[Instructions to follow]
For the material below, return exactly the lines starting at the one holding "intros Himg [_" and ending at the one holding "assert (512 <= i", counting both as part of the range.

[Source material]
——

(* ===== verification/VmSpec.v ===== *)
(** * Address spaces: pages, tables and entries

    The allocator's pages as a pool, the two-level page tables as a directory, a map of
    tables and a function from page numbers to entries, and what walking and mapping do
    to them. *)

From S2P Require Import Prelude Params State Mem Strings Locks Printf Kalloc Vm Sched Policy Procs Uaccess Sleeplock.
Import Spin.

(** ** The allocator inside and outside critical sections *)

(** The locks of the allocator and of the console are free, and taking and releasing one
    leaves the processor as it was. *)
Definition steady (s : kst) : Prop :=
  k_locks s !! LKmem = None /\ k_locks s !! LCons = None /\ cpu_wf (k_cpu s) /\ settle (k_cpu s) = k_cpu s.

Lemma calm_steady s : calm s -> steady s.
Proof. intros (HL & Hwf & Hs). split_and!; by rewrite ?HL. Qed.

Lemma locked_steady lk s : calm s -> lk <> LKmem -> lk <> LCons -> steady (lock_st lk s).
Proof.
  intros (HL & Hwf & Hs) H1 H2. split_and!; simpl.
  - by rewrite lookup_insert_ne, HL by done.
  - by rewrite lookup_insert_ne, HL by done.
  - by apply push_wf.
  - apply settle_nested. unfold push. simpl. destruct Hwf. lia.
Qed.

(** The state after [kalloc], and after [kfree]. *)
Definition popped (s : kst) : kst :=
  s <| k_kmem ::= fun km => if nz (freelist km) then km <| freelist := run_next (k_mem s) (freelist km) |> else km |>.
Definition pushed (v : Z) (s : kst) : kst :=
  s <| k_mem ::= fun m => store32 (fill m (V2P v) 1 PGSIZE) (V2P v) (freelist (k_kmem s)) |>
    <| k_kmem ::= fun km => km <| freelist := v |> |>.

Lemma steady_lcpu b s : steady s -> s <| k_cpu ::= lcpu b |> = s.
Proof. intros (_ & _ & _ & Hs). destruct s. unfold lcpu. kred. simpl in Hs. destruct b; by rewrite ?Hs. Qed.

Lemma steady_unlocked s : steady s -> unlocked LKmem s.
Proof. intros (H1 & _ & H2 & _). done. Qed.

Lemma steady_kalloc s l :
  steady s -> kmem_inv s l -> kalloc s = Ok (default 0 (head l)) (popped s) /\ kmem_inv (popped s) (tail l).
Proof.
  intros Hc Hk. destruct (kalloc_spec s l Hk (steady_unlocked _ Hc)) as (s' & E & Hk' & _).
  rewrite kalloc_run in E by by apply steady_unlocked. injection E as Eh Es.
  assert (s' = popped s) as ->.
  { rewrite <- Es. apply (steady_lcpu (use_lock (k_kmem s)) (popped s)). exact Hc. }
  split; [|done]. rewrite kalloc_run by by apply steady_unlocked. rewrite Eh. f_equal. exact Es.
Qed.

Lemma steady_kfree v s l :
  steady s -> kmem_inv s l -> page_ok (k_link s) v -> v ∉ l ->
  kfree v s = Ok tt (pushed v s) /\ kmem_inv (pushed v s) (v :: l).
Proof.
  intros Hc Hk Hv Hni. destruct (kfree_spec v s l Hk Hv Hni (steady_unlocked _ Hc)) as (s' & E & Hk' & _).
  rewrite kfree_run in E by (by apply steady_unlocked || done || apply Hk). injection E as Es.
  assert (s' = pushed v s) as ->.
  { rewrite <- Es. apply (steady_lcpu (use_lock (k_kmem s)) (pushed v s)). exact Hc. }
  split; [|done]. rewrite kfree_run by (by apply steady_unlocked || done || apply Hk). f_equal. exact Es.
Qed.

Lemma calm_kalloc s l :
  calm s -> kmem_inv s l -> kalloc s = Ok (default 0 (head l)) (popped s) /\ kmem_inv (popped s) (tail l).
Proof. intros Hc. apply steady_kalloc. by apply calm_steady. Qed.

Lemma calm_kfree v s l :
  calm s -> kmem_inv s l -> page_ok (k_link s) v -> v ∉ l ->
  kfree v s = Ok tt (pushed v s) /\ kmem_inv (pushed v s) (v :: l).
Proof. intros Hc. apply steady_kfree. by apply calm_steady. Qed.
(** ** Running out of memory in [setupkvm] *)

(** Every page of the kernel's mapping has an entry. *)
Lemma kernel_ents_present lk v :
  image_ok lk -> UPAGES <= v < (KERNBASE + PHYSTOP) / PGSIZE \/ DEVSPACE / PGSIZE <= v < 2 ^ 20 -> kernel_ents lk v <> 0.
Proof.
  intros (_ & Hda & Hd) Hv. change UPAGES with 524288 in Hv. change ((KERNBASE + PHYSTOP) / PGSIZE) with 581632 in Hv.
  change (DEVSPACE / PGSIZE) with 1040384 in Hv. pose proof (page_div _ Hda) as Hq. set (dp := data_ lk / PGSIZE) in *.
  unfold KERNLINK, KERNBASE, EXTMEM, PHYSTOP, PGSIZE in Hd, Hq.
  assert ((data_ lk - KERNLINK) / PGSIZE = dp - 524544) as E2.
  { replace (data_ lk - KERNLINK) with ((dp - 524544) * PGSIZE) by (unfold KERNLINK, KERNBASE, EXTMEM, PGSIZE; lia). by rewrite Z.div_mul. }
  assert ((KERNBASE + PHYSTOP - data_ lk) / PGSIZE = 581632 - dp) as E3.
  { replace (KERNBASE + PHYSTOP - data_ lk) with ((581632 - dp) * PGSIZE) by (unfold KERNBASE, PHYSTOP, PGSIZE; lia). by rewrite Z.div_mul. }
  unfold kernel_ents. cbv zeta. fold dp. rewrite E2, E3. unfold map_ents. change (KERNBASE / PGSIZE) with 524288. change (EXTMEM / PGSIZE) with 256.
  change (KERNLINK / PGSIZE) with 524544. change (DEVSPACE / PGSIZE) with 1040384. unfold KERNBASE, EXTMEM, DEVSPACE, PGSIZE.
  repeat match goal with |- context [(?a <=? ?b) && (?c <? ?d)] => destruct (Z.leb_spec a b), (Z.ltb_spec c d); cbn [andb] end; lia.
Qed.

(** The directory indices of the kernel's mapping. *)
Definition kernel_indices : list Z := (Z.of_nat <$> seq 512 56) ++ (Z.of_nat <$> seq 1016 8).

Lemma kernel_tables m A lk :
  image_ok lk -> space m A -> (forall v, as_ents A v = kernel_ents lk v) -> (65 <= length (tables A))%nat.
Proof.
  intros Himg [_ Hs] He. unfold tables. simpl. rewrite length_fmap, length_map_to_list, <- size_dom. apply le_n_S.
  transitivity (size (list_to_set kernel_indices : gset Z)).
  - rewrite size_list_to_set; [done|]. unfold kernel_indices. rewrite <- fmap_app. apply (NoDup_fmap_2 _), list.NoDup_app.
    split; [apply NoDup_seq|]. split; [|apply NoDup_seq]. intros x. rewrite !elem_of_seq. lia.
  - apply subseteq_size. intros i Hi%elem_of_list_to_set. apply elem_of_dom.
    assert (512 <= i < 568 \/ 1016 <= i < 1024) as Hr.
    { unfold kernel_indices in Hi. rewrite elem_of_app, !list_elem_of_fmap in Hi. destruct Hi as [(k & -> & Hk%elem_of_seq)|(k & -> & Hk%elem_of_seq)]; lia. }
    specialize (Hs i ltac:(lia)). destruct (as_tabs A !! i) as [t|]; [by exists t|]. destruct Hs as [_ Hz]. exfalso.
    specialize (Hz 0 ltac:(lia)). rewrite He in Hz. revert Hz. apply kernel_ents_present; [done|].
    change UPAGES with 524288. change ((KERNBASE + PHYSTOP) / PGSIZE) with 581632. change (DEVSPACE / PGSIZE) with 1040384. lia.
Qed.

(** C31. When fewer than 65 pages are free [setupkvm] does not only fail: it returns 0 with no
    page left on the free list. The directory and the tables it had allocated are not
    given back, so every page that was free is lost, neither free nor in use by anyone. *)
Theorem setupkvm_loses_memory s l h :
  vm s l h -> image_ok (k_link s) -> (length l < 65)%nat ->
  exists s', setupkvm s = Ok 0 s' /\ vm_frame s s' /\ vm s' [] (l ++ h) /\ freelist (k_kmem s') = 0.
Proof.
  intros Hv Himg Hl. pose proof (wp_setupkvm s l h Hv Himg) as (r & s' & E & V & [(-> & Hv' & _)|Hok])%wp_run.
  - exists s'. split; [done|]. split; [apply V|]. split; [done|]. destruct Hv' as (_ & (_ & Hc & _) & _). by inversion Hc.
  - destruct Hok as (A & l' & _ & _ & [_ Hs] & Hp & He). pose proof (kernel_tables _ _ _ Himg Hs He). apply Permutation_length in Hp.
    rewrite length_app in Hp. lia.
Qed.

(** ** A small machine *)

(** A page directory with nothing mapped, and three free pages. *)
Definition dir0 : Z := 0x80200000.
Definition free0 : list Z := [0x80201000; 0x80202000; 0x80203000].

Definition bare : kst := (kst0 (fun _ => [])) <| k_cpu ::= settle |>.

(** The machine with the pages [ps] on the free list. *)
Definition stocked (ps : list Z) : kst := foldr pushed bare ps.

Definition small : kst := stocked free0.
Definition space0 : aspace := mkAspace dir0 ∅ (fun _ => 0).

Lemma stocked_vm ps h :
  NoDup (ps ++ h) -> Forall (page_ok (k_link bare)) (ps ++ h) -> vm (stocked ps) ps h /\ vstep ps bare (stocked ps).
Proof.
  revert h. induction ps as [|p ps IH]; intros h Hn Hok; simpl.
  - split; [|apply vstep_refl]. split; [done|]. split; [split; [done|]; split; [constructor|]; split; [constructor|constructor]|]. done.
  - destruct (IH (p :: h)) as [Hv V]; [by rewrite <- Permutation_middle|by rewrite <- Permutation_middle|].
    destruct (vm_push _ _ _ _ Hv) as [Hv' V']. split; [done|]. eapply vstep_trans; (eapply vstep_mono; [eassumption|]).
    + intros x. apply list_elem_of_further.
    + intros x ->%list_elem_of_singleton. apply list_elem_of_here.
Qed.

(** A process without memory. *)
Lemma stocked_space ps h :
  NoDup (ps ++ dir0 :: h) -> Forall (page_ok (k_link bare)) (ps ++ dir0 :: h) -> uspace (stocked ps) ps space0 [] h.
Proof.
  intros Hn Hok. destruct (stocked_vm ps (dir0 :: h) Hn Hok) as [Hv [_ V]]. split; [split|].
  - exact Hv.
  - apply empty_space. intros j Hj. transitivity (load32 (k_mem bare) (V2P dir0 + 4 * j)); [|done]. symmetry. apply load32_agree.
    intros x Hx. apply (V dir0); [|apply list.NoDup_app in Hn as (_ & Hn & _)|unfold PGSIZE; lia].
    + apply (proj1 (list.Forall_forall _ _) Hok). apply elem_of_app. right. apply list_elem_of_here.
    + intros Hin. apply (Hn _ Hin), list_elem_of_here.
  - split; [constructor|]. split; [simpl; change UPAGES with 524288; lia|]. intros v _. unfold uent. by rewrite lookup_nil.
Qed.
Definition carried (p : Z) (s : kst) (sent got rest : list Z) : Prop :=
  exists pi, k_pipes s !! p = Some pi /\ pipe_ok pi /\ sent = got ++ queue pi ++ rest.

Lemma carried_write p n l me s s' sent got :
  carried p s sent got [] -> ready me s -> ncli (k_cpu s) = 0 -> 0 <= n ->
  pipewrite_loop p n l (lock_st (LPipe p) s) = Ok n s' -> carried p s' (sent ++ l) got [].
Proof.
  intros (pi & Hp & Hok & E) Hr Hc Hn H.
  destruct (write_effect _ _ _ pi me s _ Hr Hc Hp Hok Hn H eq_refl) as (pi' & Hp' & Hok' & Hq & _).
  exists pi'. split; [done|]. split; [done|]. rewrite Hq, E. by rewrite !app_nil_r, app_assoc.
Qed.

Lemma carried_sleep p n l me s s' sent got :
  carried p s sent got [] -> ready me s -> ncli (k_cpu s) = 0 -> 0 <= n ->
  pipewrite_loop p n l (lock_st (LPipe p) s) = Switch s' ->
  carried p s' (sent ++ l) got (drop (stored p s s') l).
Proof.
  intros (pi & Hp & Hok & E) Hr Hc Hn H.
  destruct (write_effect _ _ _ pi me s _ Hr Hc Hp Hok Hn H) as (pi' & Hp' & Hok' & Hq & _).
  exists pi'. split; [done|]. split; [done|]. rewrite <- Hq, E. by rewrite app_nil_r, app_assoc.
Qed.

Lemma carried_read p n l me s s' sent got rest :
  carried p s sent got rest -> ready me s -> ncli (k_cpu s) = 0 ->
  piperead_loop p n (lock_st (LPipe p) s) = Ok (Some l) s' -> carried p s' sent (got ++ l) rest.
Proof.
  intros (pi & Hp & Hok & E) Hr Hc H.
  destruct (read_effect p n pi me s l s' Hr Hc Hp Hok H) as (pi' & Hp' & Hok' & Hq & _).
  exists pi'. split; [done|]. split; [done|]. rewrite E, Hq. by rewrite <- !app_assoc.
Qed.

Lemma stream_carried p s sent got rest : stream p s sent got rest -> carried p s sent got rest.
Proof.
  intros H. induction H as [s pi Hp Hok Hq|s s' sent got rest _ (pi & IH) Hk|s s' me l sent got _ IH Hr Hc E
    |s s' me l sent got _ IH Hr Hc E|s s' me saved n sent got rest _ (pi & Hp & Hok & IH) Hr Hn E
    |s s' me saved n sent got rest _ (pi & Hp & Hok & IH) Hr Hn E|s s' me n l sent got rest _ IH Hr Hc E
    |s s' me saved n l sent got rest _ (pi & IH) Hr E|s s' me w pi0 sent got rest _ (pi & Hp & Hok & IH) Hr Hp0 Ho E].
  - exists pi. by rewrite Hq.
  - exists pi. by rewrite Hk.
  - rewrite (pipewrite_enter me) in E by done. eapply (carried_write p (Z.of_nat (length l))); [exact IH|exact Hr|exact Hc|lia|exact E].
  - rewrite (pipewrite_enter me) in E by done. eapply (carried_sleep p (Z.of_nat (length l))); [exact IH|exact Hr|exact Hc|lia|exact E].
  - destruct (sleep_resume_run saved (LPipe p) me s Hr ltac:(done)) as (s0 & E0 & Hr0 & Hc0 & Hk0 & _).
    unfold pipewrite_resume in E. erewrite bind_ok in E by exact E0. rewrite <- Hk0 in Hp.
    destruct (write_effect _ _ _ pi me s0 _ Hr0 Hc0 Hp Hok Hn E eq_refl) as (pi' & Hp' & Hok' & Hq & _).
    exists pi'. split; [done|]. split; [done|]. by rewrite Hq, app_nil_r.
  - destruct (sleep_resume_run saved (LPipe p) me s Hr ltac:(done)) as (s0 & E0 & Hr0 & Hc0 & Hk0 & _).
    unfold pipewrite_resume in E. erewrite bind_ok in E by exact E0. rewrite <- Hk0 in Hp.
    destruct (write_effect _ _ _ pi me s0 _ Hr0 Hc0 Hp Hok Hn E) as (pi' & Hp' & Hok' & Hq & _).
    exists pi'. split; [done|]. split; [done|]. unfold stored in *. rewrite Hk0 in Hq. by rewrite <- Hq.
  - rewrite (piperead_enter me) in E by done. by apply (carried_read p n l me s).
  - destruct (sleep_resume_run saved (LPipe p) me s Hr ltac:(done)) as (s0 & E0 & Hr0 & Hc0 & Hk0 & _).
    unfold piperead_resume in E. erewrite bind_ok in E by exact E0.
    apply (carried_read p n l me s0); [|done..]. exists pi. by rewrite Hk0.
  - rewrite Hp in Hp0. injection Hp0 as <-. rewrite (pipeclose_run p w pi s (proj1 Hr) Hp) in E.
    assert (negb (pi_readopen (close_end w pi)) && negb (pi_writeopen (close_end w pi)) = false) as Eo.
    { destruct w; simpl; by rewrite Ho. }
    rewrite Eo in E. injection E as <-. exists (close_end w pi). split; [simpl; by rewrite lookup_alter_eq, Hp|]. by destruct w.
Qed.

——

[Output for this exercise]
  intros Himg [_ Hs] He. unfold tables. simpl. rewrite length_fmap, length_map_to_list, <- size_dom. apply le_n_S.
  transitivity (size (list_to_set kernel_indices : gset Z)).
  - rewrite size_list_to_set; [done|]. unfold kernel_indices. rewrite <- fmap_app. apply (NoDup_fmap_2 _), list.NoDup_app.
    split; [apply NoDup_seq|]. split; [|apply NoDup_seq]. intros x. rewrite !elem_of_seq. lia.
  - apply subseteq_size. intros i Hi%elem_of_list_to_set. apply elem_of_dom.
    assert (512 <= i < 568 \/ 1016 <= i < 1024) as Hr.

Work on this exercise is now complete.